Entries follow. Give back exactly the lines starting at the one containing "destruct (isspace c) eqn:Hc; [|discriminate]." and ending at the one containing "- destruct IH", and no other lines.

▬▬▬

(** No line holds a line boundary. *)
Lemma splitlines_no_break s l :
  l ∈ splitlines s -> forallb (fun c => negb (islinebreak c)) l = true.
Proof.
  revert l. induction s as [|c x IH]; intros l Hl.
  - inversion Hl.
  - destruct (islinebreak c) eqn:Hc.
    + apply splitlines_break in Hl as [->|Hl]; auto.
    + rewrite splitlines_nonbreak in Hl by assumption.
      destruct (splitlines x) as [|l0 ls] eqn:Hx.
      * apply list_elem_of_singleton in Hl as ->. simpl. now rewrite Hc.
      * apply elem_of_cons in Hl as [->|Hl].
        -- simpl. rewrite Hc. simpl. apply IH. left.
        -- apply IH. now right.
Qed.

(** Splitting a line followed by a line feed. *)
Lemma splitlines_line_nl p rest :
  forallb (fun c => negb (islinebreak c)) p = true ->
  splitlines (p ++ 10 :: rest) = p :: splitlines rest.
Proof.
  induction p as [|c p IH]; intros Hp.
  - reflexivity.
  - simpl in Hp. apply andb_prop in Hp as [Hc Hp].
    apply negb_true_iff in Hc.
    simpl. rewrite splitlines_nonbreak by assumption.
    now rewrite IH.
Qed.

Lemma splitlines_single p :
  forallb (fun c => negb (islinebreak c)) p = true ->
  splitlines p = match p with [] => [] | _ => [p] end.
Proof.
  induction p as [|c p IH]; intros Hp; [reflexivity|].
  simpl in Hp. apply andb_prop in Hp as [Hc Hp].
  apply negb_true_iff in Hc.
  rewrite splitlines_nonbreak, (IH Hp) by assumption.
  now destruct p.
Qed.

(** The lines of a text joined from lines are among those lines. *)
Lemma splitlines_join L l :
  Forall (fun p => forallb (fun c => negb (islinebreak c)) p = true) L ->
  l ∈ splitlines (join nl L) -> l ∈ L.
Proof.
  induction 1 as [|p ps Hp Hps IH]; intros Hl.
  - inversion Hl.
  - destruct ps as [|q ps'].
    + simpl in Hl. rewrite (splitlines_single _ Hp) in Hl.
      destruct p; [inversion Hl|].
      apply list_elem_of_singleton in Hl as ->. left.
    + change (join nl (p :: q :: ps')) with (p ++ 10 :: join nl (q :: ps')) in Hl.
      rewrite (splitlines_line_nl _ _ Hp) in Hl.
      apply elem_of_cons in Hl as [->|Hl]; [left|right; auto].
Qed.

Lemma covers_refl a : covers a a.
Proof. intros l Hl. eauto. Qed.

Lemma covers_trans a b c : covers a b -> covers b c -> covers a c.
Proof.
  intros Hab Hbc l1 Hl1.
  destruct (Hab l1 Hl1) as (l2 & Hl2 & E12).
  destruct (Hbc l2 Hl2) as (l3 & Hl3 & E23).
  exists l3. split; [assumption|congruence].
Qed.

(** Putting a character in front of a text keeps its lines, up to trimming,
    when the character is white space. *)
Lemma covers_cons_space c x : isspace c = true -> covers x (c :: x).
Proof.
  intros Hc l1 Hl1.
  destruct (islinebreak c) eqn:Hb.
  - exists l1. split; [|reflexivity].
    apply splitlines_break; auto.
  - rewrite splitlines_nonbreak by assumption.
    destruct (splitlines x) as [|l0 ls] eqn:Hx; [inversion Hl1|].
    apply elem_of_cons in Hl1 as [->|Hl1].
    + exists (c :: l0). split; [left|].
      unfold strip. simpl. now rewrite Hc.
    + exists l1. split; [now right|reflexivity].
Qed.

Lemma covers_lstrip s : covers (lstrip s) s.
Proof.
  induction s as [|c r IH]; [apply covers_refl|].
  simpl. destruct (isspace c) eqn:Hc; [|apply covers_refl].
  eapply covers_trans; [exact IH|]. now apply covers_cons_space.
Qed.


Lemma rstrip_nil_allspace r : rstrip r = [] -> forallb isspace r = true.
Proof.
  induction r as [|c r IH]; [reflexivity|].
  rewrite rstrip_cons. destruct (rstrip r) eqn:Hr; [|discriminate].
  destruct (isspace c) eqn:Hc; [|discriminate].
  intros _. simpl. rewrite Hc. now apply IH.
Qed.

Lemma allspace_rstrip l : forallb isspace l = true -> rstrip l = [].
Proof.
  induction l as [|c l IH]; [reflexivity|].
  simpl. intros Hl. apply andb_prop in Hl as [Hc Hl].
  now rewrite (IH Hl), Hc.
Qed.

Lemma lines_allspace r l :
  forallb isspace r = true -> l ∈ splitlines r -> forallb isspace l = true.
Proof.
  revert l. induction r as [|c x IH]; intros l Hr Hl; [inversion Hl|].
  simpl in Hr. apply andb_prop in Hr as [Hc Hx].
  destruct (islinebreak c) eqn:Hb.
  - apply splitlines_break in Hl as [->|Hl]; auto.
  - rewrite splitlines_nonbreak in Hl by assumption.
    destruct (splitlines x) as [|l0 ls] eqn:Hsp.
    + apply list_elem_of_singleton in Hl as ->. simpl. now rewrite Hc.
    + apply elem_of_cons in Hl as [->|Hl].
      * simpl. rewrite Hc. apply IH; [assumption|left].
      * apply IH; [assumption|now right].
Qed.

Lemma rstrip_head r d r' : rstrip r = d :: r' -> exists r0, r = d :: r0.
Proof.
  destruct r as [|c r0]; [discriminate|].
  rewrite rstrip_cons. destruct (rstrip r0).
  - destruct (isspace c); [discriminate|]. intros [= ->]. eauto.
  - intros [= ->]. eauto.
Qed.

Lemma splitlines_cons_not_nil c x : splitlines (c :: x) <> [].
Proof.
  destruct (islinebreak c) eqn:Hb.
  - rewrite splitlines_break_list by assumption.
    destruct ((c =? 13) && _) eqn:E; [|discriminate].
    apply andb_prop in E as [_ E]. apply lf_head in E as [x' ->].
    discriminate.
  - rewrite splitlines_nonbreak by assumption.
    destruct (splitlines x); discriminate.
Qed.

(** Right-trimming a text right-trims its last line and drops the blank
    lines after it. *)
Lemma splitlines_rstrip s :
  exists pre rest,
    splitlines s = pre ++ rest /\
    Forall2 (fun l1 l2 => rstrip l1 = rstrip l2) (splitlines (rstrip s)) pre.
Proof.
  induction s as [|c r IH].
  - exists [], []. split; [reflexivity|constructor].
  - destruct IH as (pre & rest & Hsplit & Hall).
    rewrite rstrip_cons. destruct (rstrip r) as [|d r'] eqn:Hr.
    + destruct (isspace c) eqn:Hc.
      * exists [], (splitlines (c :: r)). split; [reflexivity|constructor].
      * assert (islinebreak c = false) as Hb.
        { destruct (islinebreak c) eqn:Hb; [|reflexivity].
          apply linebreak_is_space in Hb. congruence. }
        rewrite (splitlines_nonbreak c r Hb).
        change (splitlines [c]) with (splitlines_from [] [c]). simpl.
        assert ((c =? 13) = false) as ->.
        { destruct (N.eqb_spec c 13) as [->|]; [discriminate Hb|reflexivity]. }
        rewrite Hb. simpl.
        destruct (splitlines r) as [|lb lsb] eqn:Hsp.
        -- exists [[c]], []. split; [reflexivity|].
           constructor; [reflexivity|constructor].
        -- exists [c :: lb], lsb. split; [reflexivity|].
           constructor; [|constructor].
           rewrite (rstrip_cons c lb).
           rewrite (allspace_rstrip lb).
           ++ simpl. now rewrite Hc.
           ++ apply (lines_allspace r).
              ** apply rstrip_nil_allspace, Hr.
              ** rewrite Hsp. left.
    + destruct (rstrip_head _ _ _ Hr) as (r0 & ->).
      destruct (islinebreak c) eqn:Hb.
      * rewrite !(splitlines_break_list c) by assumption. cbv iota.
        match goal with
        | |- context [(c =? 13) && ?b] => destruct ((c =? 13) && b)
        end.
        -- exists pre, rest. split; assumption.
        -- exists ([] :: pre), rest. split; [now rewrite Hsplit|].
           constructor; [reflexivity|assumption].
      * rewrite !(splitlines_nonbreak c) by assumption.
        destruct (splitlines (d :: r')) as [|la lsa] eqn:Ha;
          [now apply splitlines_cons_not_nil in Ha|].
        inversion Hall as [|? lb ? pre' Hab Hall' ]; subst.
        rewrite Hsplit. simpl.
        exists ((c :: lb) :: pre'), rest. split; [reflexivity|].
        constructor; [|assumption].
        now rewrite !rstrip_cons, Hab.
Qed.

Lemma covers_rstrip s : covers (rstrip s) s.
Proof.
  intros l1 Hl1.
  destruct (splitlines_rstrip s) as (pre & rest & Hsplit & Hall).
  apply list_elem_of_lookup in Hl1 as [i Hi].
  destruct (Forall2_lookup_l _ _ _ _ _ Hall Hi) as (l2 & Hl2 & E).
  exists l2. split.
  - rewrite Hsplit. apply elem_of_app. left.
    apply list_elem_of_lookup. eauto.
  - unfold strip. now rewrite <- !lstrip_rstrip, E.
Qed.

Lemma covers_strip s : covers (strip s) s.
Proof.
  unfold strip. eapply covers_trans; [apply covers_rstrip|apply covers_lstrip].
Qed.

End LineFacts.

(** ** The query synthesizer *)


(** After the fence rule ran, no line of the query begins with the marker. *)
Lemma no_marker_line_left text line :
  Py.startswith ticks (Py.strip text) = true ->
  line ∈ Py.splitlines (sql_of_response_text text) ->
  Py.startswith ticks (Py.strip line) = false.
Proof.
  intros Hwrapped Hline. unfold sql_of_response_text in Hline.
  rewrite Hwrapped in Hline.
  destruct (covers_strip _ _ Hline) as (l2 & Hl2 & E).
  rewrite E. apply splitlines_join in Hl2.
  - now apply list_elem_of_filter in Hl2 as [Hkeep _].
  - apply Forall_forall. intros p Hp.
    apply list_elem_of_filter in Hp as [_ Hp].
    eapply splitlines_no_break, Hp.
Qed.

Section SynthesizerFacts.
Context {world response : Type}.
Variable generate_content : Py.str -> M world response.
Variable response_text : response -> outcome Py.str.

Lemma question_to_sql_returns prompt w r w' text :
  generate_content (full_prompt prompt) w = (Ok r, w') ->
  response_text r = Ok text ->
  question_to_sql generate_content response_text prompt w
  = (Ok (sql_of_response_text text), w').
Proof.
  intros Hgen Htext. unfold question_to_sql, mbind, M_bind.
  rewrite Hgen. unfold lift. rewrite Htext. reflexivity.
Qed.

▬▬▬

**Solved exercise**
  destruct (isspace c) eqn:Hc; [|discriminate].
  intros _. simpl. rewrite Hc. now apply IH.
Qed.

Lemma allspace_rstrip l : forallb isspace l = true -> rstrip l = [].
Proof.
  induction l as [|c l IH]; [reflexivity|].
  simpl. intros Hl. apply andb_prop in Hl as [Hc Hl].
  now rewrite (IH Hl), Hc.
Qed.

Lemma lines_allspace r l :
  forallb isspace r = true -> l ∈ splitlines r -> forallb isspace l = true.
Proof.
  revert l. induction r as [|c x IH]; intros l Hr Hl; [inversion Hl|].
  simpl in Hr. apply andb_prop in Hr as [Hc Hx].
  destruct (islinebreak c) eqn:Hb.
  - apply splitlines_break in Hl as [->|Hl]; auto.
  - rewrite splitlines_nonbreak in Hl by assumption.
    destruct (splitlines x) as [|l0 ls] eqn:Hsp.
    + apply list_elem_of_singleton in Hl as ->. simpl. now rewrite Hc.
    + apply elem_of_cons in Hl as [->|Hl].
      * simpl. rewrite Hc. apply IH; [assumption|left].
      * apply IH; [assumption|now right].
Qed.

Lemma rstrip_head r d r' : rstrip r = d :: r' -> exists r0, r = d :: r0.
Proof.
  destruct r as [|c r0]; [discriminate|].
  rewrite rstrip_cons. destruct (rstrip r0).
  - destruct (isspace c); [discriminate|]. intros [= ->]. eauto.
  - intros [= ->]. eauto.
Qed.

Lemma splitlines_cons_not_nil c x : splitlines (c :: x) <> [].
Proof.
  destruct (islinebreak c) eqn:Hb.
  - rewrite splitlines_break_list by assumption.
    destruct ((c =? 13) && _) eqn:E; [|discriminate].
    apply andb_prop in E as [_ E]. apply lf_head in E as [x' ->].
    discriminate.
  - rewrite splitlines_nonbreak by assumption.
    destruct (splitlines x); discriminate.
Qed.

(** Right-trimming a text right-trims its last line and drops the blank
    lines after it. *)
Lemma splitlines_rstrip s :
  exists pre rest,
    splitlines s = pre ++ rest /\
    Forall2 (fun l1 l2 => rstrip l1 = rstrip l2) (splitlines (rstrip s)) pre.
Proof.
  induction s as [|c r IH].
  - exists [], []. split; [reflexivity|constructor].
  - destruct IH as (pre & rest & Hsplit & Hall).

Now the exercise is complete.